▶ **WORK TO COMPLETE**
Every record must come back exactly as given.

*** PROVIDED RECORDS ***

(** * Magazine-style biography generator: photo matching, pull quotes, layouts

    A shallow embedding of [biography_pdf_generator.py] (class
    [BiographyPDFGenerator]) and the properties of its content-matching and
    layout-selection engine.

    Conventions of the embedding:
    - a Python [str] is a [string]; its characters are read as the code points
      U+0000..U+00FF, and the character classes below ([\w], [\d], white
      space, [lower()]) are Python's on that range;
    - a Python [int] is a [Z]; [len] is [String.length] / [length];
    - [None] / a missing value is [None] of an [option];
    - the instance attribute [self.used_images] (a [set] of filenames) is a
      [gset string] threaded through the calls that mutate it;
    - the local dictionary [chapter_thumbnails] is a [gmap string string];
    - the filesystem lookup behind [_get_safe_photo_path], the clock and the
      WeasyPrint renderer are the variables of the sections that use them. *)

From Stdlib Require Import ZArith NArith Ascii String List Bool Lia.
From Stdlib Require Import Sorting.Sorted Sorting.Permutation.
From Stdlib Require DecimalString.
From stdpp Require Import base gmap strings list.

Local Open Scope Z_scope.

(** ** Characters and strings *)

Module Text.

Definition s2l : string -> list ascii := list_ascii_of_string.
Definition l2s : list ascii -> string := string_of_list_ascii.

Definition code (c : ascii) : N := N_of_ascii c.

Definition in_range (lo hi : N) (c : ascii) : bool :=
  ((lo <=? code c) && (code c <=? hi))%N.

(** [\d] *)
Definition is_digit (c : ascii) : bool := in_range 48 57 c.

(** [\w]: alphanumeric code points and the underscore. *)
Definition is_word (c : ascii) : bool :=
  in_range 48 57 c || in_range 65 90 c || (code c =? 95)%N || in_range 97 122 c
  || (code c =? 170)%N || in_range 178 179 c || (code c =? 181)%N
  || in_range 185 186 c || in_range 188 190 c
  || in_range 192 214 c || in_range 216 246 c || in_range 248 255 c.

(** [str.isspace], the characters removed by [str.strip()]. *)
Definition is_space (c : ascii) : bool :=
  in_range 9 13 c || in_range 28 32 c || (code c =? 133)%N || (code c =? 160)%N.

(** [str.lower()] on one character. *)
Definition lower_char (c : ascii) : ascii :=
  if in_range 65 90 c || (in_range 192 222 c && negb (code c =? 215)%N)
  then ascii_of_N (code c + 32) else c.

Definition lower (s : string) : string := l2s (map lower_char (s2l s)).

Definition len (s : string) : Z := Z.of_nat (String.length s).

Definition dquote : ascii := Eval cbv in ascii_of_nat 34.
Definition newline : ascii := Eval cbv in ascii_of_nat 10.
Definition dq : string := String dquote EmptyString.
Definition nl : string := String newline EmptyString.

(** [f"{a} {b}"] and friends are written with [+:+]. *)
Fixpoint spaces (n : nat) : string :=
  match n with O => "" | S k => String " " (spaces k) end.

(** *** Substring test: Python's [needle in hay] *)

Fixpoint is_prefix (p s : list ascii) : bool :=
  match p, s with
  | [], _ => true
  | _ :: _, [] => false
  | a :: p', b :: s' => if ascii_dec a b then is_prefix p' s' else false
  end.

Fixpoint is_infix (p s : list ascii) : bool :=
  is_prefix p s ||
  match s with
  | [] => false
  | _ :: s' => is_infix p s'
  end.

Definition contains (needle hay : string) : bool := is_infix (s2l needle) (s2l hay).

(** [s[:n]] for a non-negative literal [n]. *)
Definition prefix_of (n : nat) (s : string) : string := l2s (take n (s2l s)).

(** *** [str.strip()] *)

Fixpoint lstrip (s : list ascii) : list ascii :=
  match s with
  | [] => []
  | c :: s' => if is_space c then lstrip s' else s
  end.

Definition strip_chars (s : list ascii) : list ascii := rev (lstrip (rev (lstrip s))).

Definition strip (s : string) : string := l2s (strip_chars (s2l s)).

(** *** [re.split(r'[.!?]+', text)]

    The pieces between maximal runs of sentence terminators.  The head of
    the result is the piece under construction; [prev_term] tells that the
    previous character already belonged to a run of terminators. *)

Definition is_terminator (c : ascii) : bool :=
  if ascii_dec c "." then true
  else if ascii_dec c "!" then true
  else if ascii_dec c "?" then true else false.

Fixpoint split_terminators (prev_term : bool) (s : list ascii) : list (list ascii) :=
  match s with
  | [] => [[]]
  | c :: s' =>
      if is_terminator c then
        if prev_term then split_terminators true s'
        else [] :: split_terminators true s'
      else
        match split_terminators false s' with
        | piece :: pieces => (c :: piece) :: pieces
        | [] => [[c]]
        end
  end.

Definition re_split_sentences (text : string) : list string :=
  map l2s (split_terminators false (s2l text)).
Lemma scan_pairs_loop framework pairs contribs :
  Forall2 (contribution framework) pairs contribs →
  outcome (for_each (Py.range 0 (length (flat pairs)) 2) []
             (scan_pair framework (VList (flat pairs))))
  = Ok (concat contribs).
Proof.
  intros Hall. rewrite length_flat, range_even.
  pose proof (scan_pairs_segment framework [] pairs [] contribs [] Hall) as Hloop.
  change (length (@nil (value * value))) with 0 in Hloop.
  change ([] ++ pairs ++ []) with (pairs ++ []) in Hloop.
  by rewrite app_nil_r in Hloop.
Qed.

Lemma outcome_for_each_app {A B} (l k : list A) (acc : B) (body : B → A → M B) :
  outcome (for_each (l ++ k) acc body)
  = outcome (for_each l acc body) ≫= (λ acc, outcome (for_each k acc body)).
Proof.
  revert acc. induction l as [|x l IH]; intros acc; [done|].
  cbn [app for_each]. rewrite !outcome_bind.
  destruct (outcome (body acc x)) as [acc'|e]; [|done].
  by rewrite !bind_Ok, IH.
Qed.

(** A matching pair without direct dependencies ends the loop. *)
Lemma scan_pairs_raise framework pre ident meta post contribs name e :
  Forall2 (contribution framework) pre contribs →
  name_from_ident ident = Ok name →
  Py.eq_str name framework = true →
  direct_dependencies meta = Raise e →
  outcome (for_each
             (Py.range 0 (length (flat (pre ++ (ident, meta) :: post))) 2) []
             (scan_pair framework (VList (flat (pre ++ (ident, meta) :: post)))))
  = Raise e.
Proof.
  intros Hpre Hname Hmatch Hmeta.
  rewrite length_flat, range_even, length_app, seq_app, fmap_app.
  rewrite outcome_for_each_app.
  pose proof (scan_pairs_segment framework [] pre ((ident, meta) :: post)
                contribs [] Hpre) as Hloop.
  change (length (@nil (value * value))) with 0 in Hloop.
  change ([] ++ pre ++ (ident, meta) :: post)
    with (pre ++ (ident, meta) :: post) in Hloop.
  rewrite Hloop, bind_Ok. clear Hloop.
  cbn [length seq fmap list_fmap for_each app].
  rewrite outcome_bind.
  rewrite (scan_pair_outcome _ _ _ _ ident meta).
  2:{ rewrite flat_app, Nat.add_0_l, drop_app_length'; [done|].
      by rewrite length_flat. }
  by rewrite Hname, bind_Ok, Hmatch, Hmeta.
Qed.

*** End of PROVIDED RECORDS ***

▶ **COMPLETED TASK**
(** * Magazine-style biography generator: photo matching, pull quotes, layouts

    A shallow embedding of [biography_pdf_generator.py] (class
    [BiographyPDFGenerator]) and the properties of its content-matching and
    layout-selection engine.

    Conventions of the embedding:
    - a Python [str] is a [string]; its characters are read as the code points
      U+0000..U+00FF, and the character classes below ([\w], [\d], white
      space, [lower()]) are Python's on that range;
    - a Python [int] is a [Z]; [len] is [String.length] / [length];
    - [None] / a missing value is [None] of an [option];
    - the instance attribute [self.used_images] (a [set] of filenames) is a
      [gset string] threaded through the calls that mutate it;
    - the local dictionary [chapter_thumbnails] is a [gmap string string];
    - the filesystem lookup behind [_get_safe_photo_path], the clock and the
      WeasyPrint renderer are the variables of the sections that use them. *)

From Stdlib Require Import ZArith NArith Ascii String List Bool Lia.
From Stdlib Require Import Sorting.Sorted Sorting.Permutation.
From Stdlib Require DecimalString.
From stdpp Require Import base gmap strings list.

Local Open Scope Z_scope.

(** ** Characters and strings *)

Module Text.

Definition s2l : string -> list ascii := list_ascii_of_string.
Definition l2s : list ascii -> string := string_of_list_ascii.

Definition code (c : ascii) : N := N_of_ascii c.

Definition in_range (lo hi : N) (c : ascii) : bool :=
  ((lo <=? code c) && (code c <=? hi))%N.

(** [\d] *)
Definition is_digit (c : ascii) : bool := in_range 48 57 c.

(** [\w]: alphanumeric code points and the underscore. *)
Definition is_word (c : ascii) : bool :=
  in_range 48 57 c || in_range 65 90 c || (code c =? 95)%N || in_range 97 122 c
  || (code c =? 170)%N || in_range 178 179 c || (code c =? 181)%N
  || in_range 185 186 c || in_range 188 190 c
  || in_range 192 214 c || in_range 216 246 c || in_range 248 255 c.

(** [str.isspace], the characters removed by [str.strip()]. *)
Definition is_space (c : ascii) : bool :=
  in_range 9 13 c || in_range 28 32 c || (code c =? 133)%N || (code c =? 160)%N.

(** [str.lower()] on one character. *)
Definition lower_char (c : ascii) : ascii :=
  if in_range 65 90 c || (in_range 192 222 c && negb (code c =? 215)%N)
  then ascii_of_N (code c + 32) else c.

Definition lower (s : string) : string := l2s (map lower_char (s2l s)).

Definition len (s : string) : Z := Z.of_nat (String.length s).

Definition dquote : ascii := Eval cbv in ascii_of_nat 34.
Definition newline : ascii := Eval cbv in ascii_of_nat 10.
Definition dq : string := String dquote EmptyString.
Definition nl : string := String newline EmptyString.

(** [f"{a} {b}"] and friends are written with [+:+]. *)
Fixpoint spaces (n : nat) : string :=
  match n with O => "" | S k => String " " (spaces k) end.

(** *** Substring test: Python's [needle in hay] *)

Fixpoint is_prefix (p s : list ascii) : bool :=
  match p, s with
  | [], _ => true
  | _ :: _, [] => false
  | a :: p', b :: s' => if ascii_dec a b then is_prefix p' s' else false
  end.

Fixpoint is_infix (p s : list ascii) : bool :=
  is_prefix p s ||
  match s with
  | [] => false
  | _ :: s' => is_infix p s'
  end.

Definition contains (needle hay : string) : bool := is_infix (s2l needle) (s2l hay).

(** [s[:n]] for a non-negative literal [n]. *)
Definition prefix_of (n : nat) (s : string) : string := l2s (take n (s2l s)).

(** *** [str.strip()] *)

Fixpoint lstrip (s : list ascii) : list ascii :=
  match s with
  | [] => []
  | c :: s' => if is_space c then lstrip s' else s
  end.

Definition strip_chars (s : list ascii) : list ascii := rev (lstrip (rev (lstrip s))).

Definition strip (s : string) : string := l2s (strip_chars (s2l s)).

(** *** [re.split(r'[.!?]+', text)]

    The pieces between maximal runs of sentence terminators.  The head of
    the result is the piece under construction; [prev_term] tells that the
    previous character already belonged to a run of terminators. *)

Definition is_terminator (c : ascii) : bool :=
  if ascii_dec c "." then true
  else if ascii_dec c "!" then true
  else if ascii_dec c "?" then true else false.

Fixpoint split_terminators (prev_term : bool) (s : list ascii) : list (list ascii) :=
  match s with
  | [] => [[]]
  | c :: s' =>
      if is_terminator c then
        if prev_term then split_terminators true s'
        else [] :: split_terminators true s'
      else
        match split_terminators false s' with
        | piece :: pieces => (c :: piece) :: pieces
        | [] => [[c]]
        end
  end.

Definition re_split_sentences (text : string) : list string :=
  map l2s (split_terminators false (s2l text)).
Lemma scan_pairs_loop framework pairs contribs :
  Forall2 (contribution framework) pairs contribs →
  outcome (for_each (Py.range 0 (length (flat pairs)) 2) []
             (scan_pair framework (VList (flat pairs))))
  = Ok (concat contribs).
Proof.
  intros Hall. rewrite length_flat, range_even.
  pose proof (scan_pairs_segment framework [] pairs [] contribs [] Hall) as Hloop.
  change (length (@nil (value * value))) with 0 in Hloop.
  change ([] ++ pairs ++ []) with (pairs ++ []) in Hloop.
  by rewrite app_nil_r in Hloop.
Qed.

Lemma outcome_for_each_app {A B} (l k : list A) (acc : B) (body : B → A → M B) :
  outcome (for_each (l ++ k) acc body)
  = outcome (for_each l acc body) ≫= (λ acc, outcome (for_each k acc body)).
Proof.
  revert acc. induction l as [|x l IH]; intros acc; [done|].
  cbn [app for_each]. rewrite !outcome_bind.
  destruct (outcome (body acc x)) as [acc'|e]; [|done].
  by rewrite !bind_Ok, IH.
Qed.

(** A matching pair without direct dependencies ends the loop. *)
Lemma scan_pairs_raise framework pre ident meta post contribs name e :
  Forall2 (contribution framework) pre contribs →
  name_from_ident ident = Ok name →
  Py.eq_str name framework = true →
  direct_dependencies meta = Raise e →
  outcome (for_each
             (Py.range 0 (length (flat (pre ++ (ident, meta) :: post))) 2) []
             (scan_pair framework (VList (flat (pre ++ (ident, meta) :: post)))))
  = Raise e.
Proof.
  intros Hpre Hname Hmatch Hmeta.
  rewrite length_flat, range_even, length_app, seq_app, fmap_app.
  rewrite outcome_for_each_app.
  pose proof (scan_pairs_segment framework [] pre ((ident, meta) :: post)
                contribs [] Hpre) as Hloop.
  change (length (@nil (value * value))) with 0 in Hloop.
  change ([] ++ pre ++ (ident, meta) :: post)
    with (pre ++ (ident, meta) :: post) in Hloop.
  rewrite Hloop, bind_Ok. clear Hloop.
  cbn [length seq fmap list_fmap for_each app].
  rewrite outcome_bind.
  rewrite (scan_pair_outcome _ _ _ _ ident meta).
  2:{ rewrite flat_app, Nat.add_0_l, drop_app_length'; [done|].
      by rewrite length_flat. }
  by rewrite Hname, bind_Ok, Hmatch, Hmeta.
Qed.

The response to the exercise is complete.